* Material to process
::::::

(* ===== verification/Prelude.v ===== *)
(** * A verification development for the dusk microkernel

    dusk is a small microkernel for x86_64 written in Rust ([src/src]), with a first user program,
    omega3, and a system call library ([src/userspace]).  This library is a shallow embedding of
    its core logic and of the theorems that make it correct.  Source paths below are relative to
    the directory of the repository.

    ** The program and its parts

    At boot the kernel reads the memory map, builds the frame allocator, its own page tables and
    the scheduler, finds the program omega3 in the initramfs, loads it into a fresh address space
    and switches to it.  From then on it runs only when a task makes a system call or faults.
    The layers use each other in this order, and the files follow them:

    - [Prelude] (this file): 64-bit integers with checked, saturating and panicking arithmetic,
      [result], the outcomes of a computation, the monad [M] of stateful fallible code with its
      notations, tactics and the lemmas that all files share.
    - [Memory]: byte-addressed memory and the types of [src/memory/mod.rs] (memory map, direct
      map, permissions, kernel layout, boot strings, initramfs).  [Bytes]: slices of bytes.
    - [Frame]: the physical frame allocator, [src/memory/frame.rs].  Its bitmap lies in the same
      memory that it hands out.
    - [Paging], [PageTree], [PageMap], [PageUnmap]: the page tables of
      [src/arch/x86_64/paging.rs]; the definitions, the theory of the tree of tables, and the
      correctness of mapping and unmapping.
    - [AddressSpace]: user and kernel address spaces and the table of them,
      [src/memory/address_space.rs].  [VirtMem]: accesses that the CPU translates.
    - [Stack]: stacks with guard pages and the pool of kernel stacks, [src/memory/stack.rs].
    - [Ring], [Tcb]: ring buffers with the interface [Fifo]; mailboxes, handle tables and thread
      control blocks, [src/task/tcb.rs].
    - [Kernel]: the record [KState] of all statics of the kernel and the CPU state, and the
      accessors that mask interrupts.  [Scheduler], [Registers], [Tasks]: the scheduler,
      [src/task/scheduler.rs], against an abstract scheduler.
    - [User]: checking and copying user memory, [src/memory/user.rs].
    - [Cpio], [Elf], [Loader]: the initramfs reader of the kernel and the one of omega3, the ELF
      parser and the loader with the bootstrap of the first task ([src/format/cpio.rs],
      [userspace/omega3/src/cpio.rs], [src/format/elf.rs], [src/task/bootstrap.rs]).
    - [Syscall], [Ipc]: the dispatcher and the handlers of [src/syscall/mod.rs] and
      [src/syscall/table.rs], and the theorems about messages.
    - [Layout], [Acpi]: packed structures in memory, and the firmware tables of
      [src/platform/acpi.rs] read through them.
    - [Machine], [Descriptors], [Entry]: a processor with the instructions the kernel's assembly
      uses; the descriptor tables of [src/arch/x86_64/gdt.rs] and [interrupts/idt.rs] as it
      decodes them; the context switch of [cpu.rs], the entry of system calls of [syscall.rs], of
      interrupts of [interrupts/idt.rs] and of user mode of [mod.rs] as code that it runs.
    - [Features], [Boot]: the checks and enabling of processor features of [cpu.rs], and the boot
      protocol of [src/boot/limine.rs] turned into the kernel's boot information.
    - [Device], [Apic], [Serial], [Interrupts]: devices behind ports, memory-mapped registers and
      machine-specific registers, as a class of hardware; the drivers of the local APIC, of the I/O
      APIC and of the timers ([apic.rs], [io_apic.rs], [pit.rs], [timer.rs]) and of the serial
      port ([src/debug/serial.rs]) on it; the handlers of exceptions and interrupts
      ([interrupts/exceptions.rs], [interrupts/mod.rs]).
    - [Destroy]: the destruction of page tables of [src/arch/x86_64/paging.rs].
    - [Spaces], [Caps]: all address spaces and all handles of all tasks together.
    - [Calls], [Create], [Console]: the system calls of [src/syscall/table.rs] on frames and
      mappings, on address spaces and on the console, each as one step of that state.
    - [Keeps], [System], [Safety]: what the scheduler keeps; every call but the creation of tasks
      as a step of the whole system, with what is left of a call that switched away; all sequences
      of such steps.
    - [DuskSys]: the system call wrappers of [userspace/dusk-sys/src/lib.rs], as the registers they
      set and what they make of the answer.
    - [UserElf], [Programs]: the ELF parser of omega3, [userspace/omega3/src/elf.rs]; omega3 itself
      and the two programs it starts, [userspace/omega3/src/main.rs], [userspace/echo/src/main.rs] and
      [userspace/client/src/main.rs], as interaction trees whose events are system calls and accesses
      to their own memory.
    - [Bootstrap]: the start of the first task ([src/task/bootstrap.rs] and the end of [kernel_main])
      as what brings the state of [Safety] about.
    - [KernelSpace]: the kernel's own address space as [new_kernel] of
      [src/memory/address_space.rs] builds it.
    - [Drivers]: the drivers on hardware that answers anything.
    - [Main], [Startup]: [_start] and [kernel_main] of [src/main.rs] with [init] and
      [enter_kernel] of [src/arch/x86_64/mod.rs], the composition of all of the above, and what they
      establish. The object that one hands to the other through memory is passed along, and its
      bytes, whose order the compiler chooses, overwrite the frame it lies in.

    ** How the code is modelled

    A function of the kernel becomes a function of type [M S A], from a state to an [outcome]:
    [Done] with a result and the next state, [Panic] with the message the code panics with, or
    [Halt] where the code stops the CPU for good.  [S] is the part of the state that the function
    can reach: [MState] is physical memory with the allocator, CR3 and the log of flushed TLB
    entries, [KState] the whole kernel.  [Result] and [Option] of the code are values, never
    outcomes, so the error paths with their rollbacks are ordinary branches.  Arithmetic is that
    of a build with overflow checks and debug assertions: an overflow of [+], [-] or [*] panics,
    and theorems that a function answers [Done] also show that it does not overflow.  The
    operations that wrap or saturate by name do so in the model.

    Page tables, the bitmap of the allocator, stacks and the user's pages share one byte-addressed
    memory; nothing is assumed about their being apart, it is part of the invariants.  Interrupts
    are off whenever kernel code runs on shared state, which the model shows as the saved and
    restored interrupt flag.  A system call that gives the CPU away is cut at the context switch:
    [Suspended] holds what the task does when it runs again.

    What is not in the repository is a parameter: CPUID and the page attribute table as a
    [PagingConfig] (with [config_wf]: the physical address width lies between 13 and 52 bits),
    the boot memory map as the list of its regions.

    ** What the theorems show

    - Frames: the allocator refines a map from frames to their states, hands out only free frames,
      zeroed, and never writes anything else but its bitmap ([off_frame]); construction from any sane memory map
      establishes the invariant; a sequence of operations never hands a frame out twice.
    - Page tables: [map] and [unmap] change the translation of exactly one page, keep the tree
      well formed and the contents of all other frames, give back exactly the tables of the page's
      path that become empty ([vacated], in both directions), and leave everything as it was
      on an error; entries round trip.
    - Address spaces: ranges are mapped completely or not at all, user spaces never reach kernel
      memory and share the kernel half; tables of spaces hand out fresh identifiers.
    - Stacks: never more than the slots, never two overlapping, with the guard page unmapped.
    - Scheduler: every operation refines an abstract scheduler with a queue of tasks; exactly one
      task runs, the ready queue holds each ready task once, and yielding is fair.
    - Messages: [sys_send] and [sys_recv] deliver first in, first out, wake the receiver, never
      leave the buffer of the receiver, and report every error without an effect.
    - File formats: the parsers never panic or run away on any input, accept what is well formed
      and find what was packed; the loader puts exactly the segments into the address space.
    - Firmware tables: the root table and the MADT are found and read back entry by entry as
      firmware wrote them, damaged ones are rejected, and the iterator ends within the table
      whatever memory holds.
    - Processor: descriptors decode to what the selectors are used for; a context switch, a system
      call and an interrupt give back every register, and a new thread starts in user mode with
      nothing of the kernel in its registers.
    - Devices: interrupts are routed to the vector and processor asked for, the timer's to the pin,
      with the polarity and the trigger that the firmware's table gives ISA interrupt 0 (read
      bit by bit in [override_route]); the timer's frequency is measured within the error of
      one poll and all programmed counts fit their registers; what is printed leaves the serial
      port byte by byte in order; every exception ends in the reason of an independent table
      ([fault_reason]) and every interrupt of the controller in its record and its acknowledgement.
    - The system: whatever calls but task creation the tasks make, in whatever order they block, wake each other,
      fault and take turns, no call panics, the machine halts only when no task is ready, and
      handles and pages of all address spaces never name a freed frame, a page table or each
      other's frames. Each call returns, with the effect or the error its arguments ask for, and
      writes no other byte of a frame that holds data ([data_kept]), on an error none at all;
      mapping and unmapping undo each other; a new address space is empty below and shares the
      kernel above; destroying one frees exactly its own tables; a write sends exactly the
      buffer; the user library and the kernel agree on the calling convention.
    - The start: from a complete answer of the boot loader and a memory map in order ([map_ok]) on, on a
      processor with the features needed, with devices that may answer anything, the
      kernel panics for one of fifteen reasons, waits for a device, or runs its first task in a
      state from which the system is safe in that sense (so up to the first creation of a task); no addition, index or assertion
      fails on the way. The kernel's page table maps the direct map and the kernel's image as the
      memory map and the linker say, and nothing below. Pages of a task may also lie in frames
      that the allocator does not know, as those of the initramfs do, but never in the bitmap.
    - Boot: a processor without a required feature is refused before any register changes, and
      the boot information is what the boot loader's responses say, region by region with the kind
      that the protocol gives its type, or the error of the first missing one.

    ** Bounds and fuel

    Loops over a known range are folds over that range.  The walks recurse over the list of page
    table levels (at most five).  [find_file] runs for at most one round per byte of the archive,
    as every entry is longer than its header, and [find_file_total] shows that this is enough.
    The MADT iterator runs for at most one round per byte of the table ([entries_fuel], enough by
    [madt_entries_safe]), the program headers of omega3's parser for one round per header. Loops that poll a device (the
    wait for the timer, for the serial transmitter, for the APIC's delivery) take fuel that the
    theorems bound by the time the device is busy, which the class of hardware makes finite.
    ** Not modelled

    The text that is printed with arguments, the contents of the kernel's own stacks, and the
    formatting of panics. Over all sequences of calls the creation of tasks is left out; the
    first program itself makes that call, so the safety theorems reach up to it. The steps of the
    running system are calls, resumed calls and faults: stores of user code and interrupts of devices
    are not among them. While the kernel waits for the timer, interrupts arrive at the pause
    instruction only ([spin_loop]), and the separate stack that the interrupt table gives vector 8 is
    not modelled: its frame is built as that of the other vectors. Physical addresses of exactly 12 bits,
    which the feature check accepts, are outside [config_wf]. The
    programs of user space are modelled without theorems of their own. *)

From stdpp Require Export base list numbers strings sets relations.
From Stdlib Require Export ZArith Lia.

::::::

* The problem
All lines above from the one with "- [Layout], [Acpi]: packed" to the one with "- [Machine], [Descriptors], [Entry]: a", inclusive, should be copied exactly, and no other lines.

* Answer to this exercise
    - [Layout], [Acpi]: packed structures in memory, and the firmware tables of
      [src/platform/acpi.rs] read through them.
    - [Machine], [Descriptors], [Entry]: a processor with the instructions the kernel's assembly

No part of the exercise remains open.